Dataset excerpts
(** * Forwarding registry of the virtual-workspace framework

    A verification development for
    [pkg/virtual/framework/forwardingregistry/store.go]: the [Store] that
    forwards Get, List, Watch and Update to a per-tenant dynamic client,
    scoped by a fixed label selector.

    The store is embedded shallowly.  Pure helpers ([toExpression],
    [matches]) are functions.  The operations run in a small monad that
    threads the state of the collaborators (the backing dynamic client and
    whoever else writes to it) together with the log of the calls the store
    made, and that can end in a Go panic. *)

From Stdlib Require Import ZArith QArith_base String List Permutation.
From stdpp Require Import base option list gmap strings fin_maps.

Local Open Scope string_scope.
Local Open Scope list_scope.
Local Open Scope Z_scope.

(** ** Data model *)

(** [schema.GroupResource], [schema.GroupVersionResource],
    [schema.GroupKind] and [schema.GroupVersionKind]. *)
Record GroupResource := mkGroupResource {
  gr_Group : string;
  gr_Resource : string
}.

Record GroupVersionResource := mkGVR {
  gvr_Group : string;
  gvr_Version : string;
  gvr_Resource : string
}.

Record GroupKind := mkGroupKind {
  gk_Group : string;
  gk_Kind : string
}.

Record GroupVersionKind := mkGVK {
  gvk_Group : string;
  gvk_Version : string;
  gvk_Kind : string
}.

Definition GVK_GroupKind (gvk : GroupVersionKind) : GroupKind :=
  mkGroupKind (gvk_Group gvk) (gvk_Kind gvk).

(** [unstructured.Unstructured]: an attribute bag, seen through the typed
    accessors of its envelope ([GetName], [GetNamespace], [GetLabels],
    [GetResourceVersion], [GroupVersionKind]); the rest of the bag is kept
    as an association list. *)
Record Unstructured := mkUnstructured {
  GetName : string;
  GetNamespace : string;
  GetLabels : gmap string string;
  GetResourceVersion : string;
  GroupVersionKindOf : GroupVersionKind;
  Content : list (string * string)
}.

(** [runtime.Object] as the update path meets it: the transform of the
    caller may hand back an [unstructured.Unstructured], an object of
    another representation, or nothing. *)
Inductive RuntimeObject :=
| ObjUnstructured (u : Unstructured)
| ObjTyped (kind : string)
| ObjNil.

(** The type assertion of [obj] to a pointer to [unstructured.Unstructured]. *)
Definition asUnstructured (obj : RuntimeObject) : option Unstructured :=
  match obj with
  | ObjUnstructured u => Some u
  | _ => None
  end.

(** ** Label scope filter *)

(** Indexing a Go [map[string]string]: an absent key reads as the zero
    value, the empty string. *)
Definition go_index (m : gmap string string) (k : string) : string :=
  default "" (m !! k).

(** [fmt.Sprintf("%s=%s", k, v)]. *)
Definition clause (kv : string * string) : string :=
  kv.1 +:+ "=" +:+ kv.2.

— PROBLEM TO SOLVE —
Your task is to copy each line of the entries that includes the word "client".

— EXERCISE SOLUTION —
    forwards Get, List, Watch and Update to a per-tenant dynamic client,
    threads the state of the collaborators (the backing dynamic client and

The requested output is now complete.